CVE-2025-40354

Root

Cause

The vulnerability in the Linux kernel's DRM/AMD Display Core involves two distinct issues. First, the dc->links[MAX_LINKS] array was sized at 12, but the actual hardware could require up to 14 entries (max connectors + max DPIA + 4 virtual), leading to a potential out-of-bounds array access. Second, during hardware initialization (hw_init()), the code could dereference a NULL pointer for link_enc (link encoder) when processing DPIA (DisplayPort In-Band Authentication) connections that are not display endpoints [1].

Attack

Vector & Prerequisites

This vulnerability is exploitable only by an attacker with local access to the system, as it requires loading or reloading the AMD GPU driver module (amdgpu) with a specific display configuration that triggers the array overflow or the NULL pointer path.

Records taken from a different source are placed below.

(* ===== verification/TracerSignals.v ===== *)
(** * Stops and restarts

    Every stop of a task is answered by one restart of that task, before the
    next stop is waited for, with the signal that stopped it: the calls of the
    tracer are logged and their order is an invariant of the loop
    (src/trace/tracer.cpp). *)

From S2P Require Import Prelude CxxString Event Stop FdTable Syscall Memory.
From S2P Require Import SyscallDecoder Report Tracer TracerScript TracerSpec.

(** ** The calls *)

Inductive Call := Stopped (pid status : Z) | Restarted (pid sig : Z).

(** A kernel that logs the stops it hands out and the restarts it is asked for. *)
Definition logging {W} (K : Kernel W) : Kernel (W * list Call) :=
  let lift {A} (f : W → A * W) (w : W * list Call) := ((f w.1).1, ((f w.1).2, w.2)) in {|
    k_fork := lift (k_fork K);
    k_waitpid w pid options :=
      match k_waitpid K w.1 pid options with
      | (Ok (p, status), v) => (Ok (p, status), (v, w.2 ++ [Stopped p status]))
      | (Err e, v) => (Err e, (v, w.2))
      end;
    k_ptrace_syscall w pid sig :=
      let '(r, v) := k_ptrace_syscall K w.1 pid sig in (r, (v, w.2 ++ [Restarted pid sig]));
    k_ptrace_setoptions w pid options := lift (λ v, k_ptrace_setoptions K v pid options) w;
    k_ptrace_getregs w pid := lift (λ v, k_ptrace_getregs K v pid) w;
    k_ptrace_geteventmsg w pid := lift (λ v, k_ptrace_geteventmsg K v pid) w;
    k_kill w pid sig := lift (λ v, k_kill K v pid sig) w;
    k_tracee w pid := k_tracee K w.1 pid;
  |}.

(** The restart a stop calls for: none after the end of a task, else of that
    task, with the signal of an ordinary signal stop. *)
Definition answer (pid status : Z) : option (Z * Z) :=
  let stop := classify_stop pid status in
  match stop_kind stop with
  | exited | signaled => None
  | _ => Some (pid, resume_signal stop)
  end.

Section Signals.
Context {R W : Type} `{StickyReporter R} (K : Kernel W).
Implicit Types s : State R (W * list Call).

(** The reporter has asked to stop. *)
Definition kills s : bool := stop_requested (st_reporter s).

(** The signal is the one due, or the kill a reporter asked for. *)
Definition allowed (kill : bool) (sig due : Z) : Prop := sig = due ∨ (sig = SIGKILL ∧ kill = true).

(** Logs in which each restart answers the stop before it, [root] being
    restarted first; the last argument is the answer that is due. *)
Inductive answered (kill : bool) (root : Z) : list Call → option (Z * Z) → Prop :=
| answered_start : answered kill root [] (Some (root, 0))
| answered_restart l p due sig :
    answered kill root l (Some (p, due)) → allowed kill sig due →
    answered kill root (l ++ [Restarted p sig]) None
| answered_stop l p status :
    answered kill root l None → answered kill root (l ++ [Stopped p status]) (answer p status).

(** What the variables of the loop say about the answer that is due. *)
Definition pending_matches (due : option (Z * Z)) s : Prop :=
  match due with
  | Some (p, sig) =>
      st_resume_current s = true ∧ st_current_pid s = p ∧ allowed (kills s) (st_pending_signal s) sig
  | None => st_resume_current s = false ∧ allowed (kills s) (st_pending_signal s) 0
  end.

Definition answers (root : Z) s : Prop :=
  ∃ due, answered (kills s) root (st_world s).2 due ∧ pending_matches due s.

Lemma allowed_refl kill z : allowed kill z z.
Proof. by left. Qed.

Lemma answered_mono (k1 k2 : bool) root l due :
  (k1 = true → k2 = true) → answered k1 root l due → answered k2 root l due.
Proof.
  intros Hk. induction 1 as [|l p due sig _ IH Ha|l p status _ IH]; [constructor| |by constructor].
  econstructor; [done|]. destruct Ha as [->|[-> Hkill]]; [by left|right; auto].
Qed.

(** ** What a handler leaves alone *)

(** The task that stopped and the log are unchanged, and a reporter that has
    asked to stop still does. *)
Definition same_calls s s' : Prop :=
  st_current_pid s' = st_current_pid s ∧ (st_world s').2 = (st_world s).2 ∧
  (kills s = true → kills s' = true).

#[local] Instance same_calls_preorder : PreOrder same_calls.
Proof.
  split; [by intros s|]. intros s1 s2 s3 (? & ? & ?) (? & ? & ?). split_and!; [congruence..|auto].
Qed.

Lemma same_calls_emit e pid s : same_calls s (emit e pid s).
Proof. split_and!; [done..|]. apply stop_requested_sticky. Qed.

Lemma same_calls_emit_opt o pid s : same_calls s (emit_opt o pid s).
Proof. destruct o; [apply same_calls_emit|done]. Qed.

(** An emission may only put a kill in place of the pending signal. *)
Lemma allowed_emit e pid s due :
  allowed (kills s) (st_pending_signal s) due →
  allowed (kills (emit e pid s)) (st_pending_signal (emit e pid s)) due.
Proof.
  pose proof (same_calls_emit e pid s) as (_ & _ & Hk). unfold allowed, kills in *. cbn in *.
  destruct (stop_requested (report _ _)); [by right|]. intros [->|[_ E]]; [by left|].
  by discriminate (Hk E).
Qed.

Lemma allowed_emit_opt o pid s due :
  allowed (kills s) (st_pending_signal s) due →
  allowed (kills (emit_opt o pid s)) (st_pending_signal (emit_opt o pid s)) due.
Proof. destruct o; [apply allowed_emit|done]. Qed.

(** The restart at the head of an iteration. *)
Lemma resume_answers root s s1 :
  answers root s → resume_task (logging K) s = Continue s1 →
  answered (kills s1) root (st_world s1).2 None ∧ st_resume_current s1 = false ∧
  allowed (kills s1) (st_pending_signal s1) 0.
Proof.
  intros (due & Hl & Hp). unfold resume_task, syscall_continue, from_errno. cbn [logging k_ptrace_syscall].
  destruct due as [[p due]|]; destruct Hp as (Hr & Hp); rewrite Hr.
  - destruct Hp as [Hc Ha]. destruct (k_ptrace_syscall K _ _ _) as [[u|e] v].
    + intros [= <-]. cbn. split_and!; [|done|apply allowed_refl].
      rewrite Hc. by eapply answered_restart.
    + destruct (negb _); [done|]. intros [= <-]. cbn. split_and!; [|done|apply allowed_refl].
      rewrite Hc. by eapply answered_restart.
  - by intros [= <-].
Qed.

Lemma wait_for_logs fuel w pid options r w' :
  wait_for (logging K) fuel w pid options = Some (r, w') →
  w'.2 = match r with Ok (p, status) => w.2 ++ [Stopped p status] | Err _ => w.2 end.
Proof.
  revert w. induction fuel as [|fuel IH]; intros w; [done|]. cbn [wait_for logging k_waitpid].
  destruct (k_waitpid K w.1 pid options) as [[[p status]|e] v].
  - by intros [= <- <-].
  - destruct (e =? EINTR); [intros E; by apply IH in E|]. by intros [= <- <-].
Qed.

(** ** The handlers *)

(** After a handler that continues: the answer due is to restart the task
    that stopped with [sig], or there is none. *)
Definition handled (due : option Z) s s' : Prop :=
  same_calls s s' ∧ st_resume_current s' = bool_decide (is_Some due) ∧
  allowed (kills s') (st_pending_signal s') (default 0 due).

Lemma emitted_handled o pid s s1 :
  same_calls s s1 → allowed (kills s1) (st_pending_signal s1) 0 →
  handled (Some 0) s (resumed (emit_opt o pid s1)).
Proof.
  intros Hs Ha. split; [|split; [done|]; by apply allowed_emit_opt].
  trans s1; [done|]. apply same_calls_emit_opt.
Qed.

Lemma event_handled stop s s' :
  allowed (kills s) (st_pending_signal s) 0 → handle_event (logging K) stop s = Continue s' →
  handled (Some 0) s s'.
Proof.
  intros Ha. unfold handle_event, event_message, from_errno. cbn [logging k_ptrace_geteventmsg].
  destruct (k_ptrace_geteventmsg K _ _) as [[m|e] v]; [|done]. cbn [fst snd].
  set (s1 := if one_of _ _ then _ else _).
  assert (same_calls s s1 ∧ allowed (kills s1) (st_pending_signal s1) 0) as [Hs Ha1].
  { subst s1. destruct (one_of _ _); [|done]. destruct (TaskRegistry.find _ _); [|done].
    split; [|by apply allowed_emit].
    etrans; [|apply same_calls_emit]. split_and!; auto. }
  clearbody s1. destruct (_ =? PTRACE_EVENT_EXEC); [destruct (TaskRegistry.find _ _)|];
    by intros [= <-].
Qed.

Lemma syscall_handled stop s s' :
  allowed (kills s) (st_pending_signal s) 0 → handle_syscall (logging K) stop s = Continue s' →
  handled (Some 0) s s'.
Proof.
  intros Ha. unfold handle_syscall, get_registers, from_errno. cbn [logging k_ptrace_getregs].
  destruct (TaskRegistry.find _ _) as [t|]; [|by intros [= <-]].
  destruct (k_ptrace_getregs K _ _) as [[regs|e] v]; cbn [fst snd].
  - destruct (task_phase t);
      [destruct (on_entry _ _ _ _) as [d o]|destruct (on_exit _ _ _ _) as [d o]|];
      intros [= <-]; [by apply emitted_handled|by apply emitted_handled|done].
  - cbn. destruct (_ =? ESRCH); [|done]. by intros [= <-].
Qed.

Lemma exit_handled root stop s s' :
  st_resume_current s = false → allowed (kills s) (st_pending_signal s) 0 →
  handle_exit root stop s = Continue s' → handled None s s'.
Proof.
  intros Hr Ha. unfold handle_exit. cbn zeta. set (s1 := emit _ _ s).
  destruct (_ =? root); [done|]. intros [= <-].
  split; [|split; [done|]; by apply allowed_emit].
  trans s1; [apply same_calls_emit|split_and!; auto].
Qed.

Lemma stop_handled root stop s s' :
  st_resume_current s = false → allowed (kills s) (st_pending_signal s) 0 →
  handle_stop (logging K) root stop s = Continue s' →
  handled match stop_kind stop with
          | exited | signaled => None
          | _ => Some (resume_signal stop)
          end s s'.
Proof.
  intros Hr Ha. unfold handle_stop, resume_signal. destruct (stop_kind stop).
  1,2: by apply exit_handled.
  1: by apply syscall_handled.
  1: by apply event_handled.
  all: intros [= <-]; split; [done|]; split; [done|apply allowed_refl].
Qed.

Lemma step_answers fuel root s s' :
  answers root s → step (logging K) fuel root s = Some (Continue s') → answers root s'.
Proof.
  intros Hs. unfold step. destruct (resume_task (logging K) s) as [s1|] eqn:Er; [|done].
  destruct (resume_answers _ _ _ Hs Er) as (Hl & Hr & Ha).
  destruct (wait_for (logging K) fuel _ _ _) as [[[[pid status]|e] w]|] eqn:Ew; [|done..].
  cbn [mbind option_bind]. apply wait_for_logs in Ew. intros [= Hh].
  apply stop_handled in Hh as ((Hc & Hlog & Hk) & Hr' & Ha'); [|done|done].
  exists (answer pid status). split.
  - rewrite Hlog. cbn. rewrite Ew. apply answered_stop. by eapply answered_mono.
  - unfold answer, pending_matches. by destruct (stop_kind _).
Qed.

Lemma start_answers root (r : R) w : answers root (start root r (w, [])).
Proof.
  exists (Some (root, 0)). split; [apply answered_start|]. split; [done|]. split; [done|].
  apply (allowed_emit (TraceStarted root empty_context) root
    (mkState (TaskRegistry.insert_root root ∅) 0 0 root true r (w, []))), allowed_refl.
Qed.

(** C35: no task is left stopped and no signal is lost, repeated or made up:
    in every state the tracer reaches, the log of its calls begins with the
    restart of the root, and every stop after that was answered, before the
    next was waited for, by one restart of the task that stopped, with the
    signal of an ordinary signal stop and none otherwise, unless the reporter
    has asked to stop and the signal is SIGKILL; the end of a task has no
    answer. *)
Theorem stops_are_answered root (r : R) w s :
  reachable (logging K) root (start root r (w, [])) s →
  ∃ due, answered (kills s) root (st_world s).2 due ∧ pending_matches due s.
Proof.
  induction 1 as [|s s' fuel _ IH _ Hs]; [apply start_answers|]. by eapply step_answers.
Qed.

End Signals.

(** ** An instance *)

(** SIGTERM is passed on, SIGTSTP is not. *)
Definition signals_script : Script := script [sc_signal 7 15; sc_signal 7 SIGTSTP].

Definition signals_log : list Call :=
  [Restarted 7 0; Stopped 7 (encode_status (WSignalStop 15)); Restarted 7 15;
   Stopped 7 (encode_status (WSignalStop SIGTSTP))].

Definition signals_start : State Summary.t (Script * list Call) :=
  start 7 Summary.empty (signals_script, []).

Definition signals_step (s : State Summary.t (Script * list Call)) :=
  match step (logging (script_kernel 7)) 9 7 s with Some (Continue s') => s' | _ => s end.

Lemma stops_are_answered_witness :
  let s := signals_step (signals_step signals_start) in
  (st_world s).2 = signals_log ∧
  ∃ due, answered (kills s) 7 (st_world s).2 due ∧ pending_matches due s.
Proof.
  split; [vm_compute; reflexivity|].
  apply (stops_are_answered (script_kernel 7) 7 Summary.empty signals_script).
  apply (reachable_step _ _ _ (signals_step signals_start) _ 9);
    [|vm_compute; reflexivity|vm_compute; reflexivity].
  apply (reachable_step _ _ _ signals_start _ 9);
    [apply reachable_refl|vm_compute; reflexivity|vm_compute; reflexivity].
Defined.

No special privileges beyond local user access are needed to trigger the bug through normal display operations (e.g., hotplugging or driver initialization) [1].

Impact

Successful exploitation could lead to a kernel crash (denial of service) due to the memory corruption from the array overflow or the NULL pointer dereference. While the fix specifically addresses stability issues, the out-of-bounds write could, in theory, be leveraged for privilege escalation in environments where the attacker controls display hardware configuration [1].

Mitigation

The fix was included in a stable kernel commit cherry-picked from upstream (commit d7f5a61e1b04). Users should update to a kernel version containing this patch. No known workaround exists, as the issue is in the driver's hardware initialization path [1].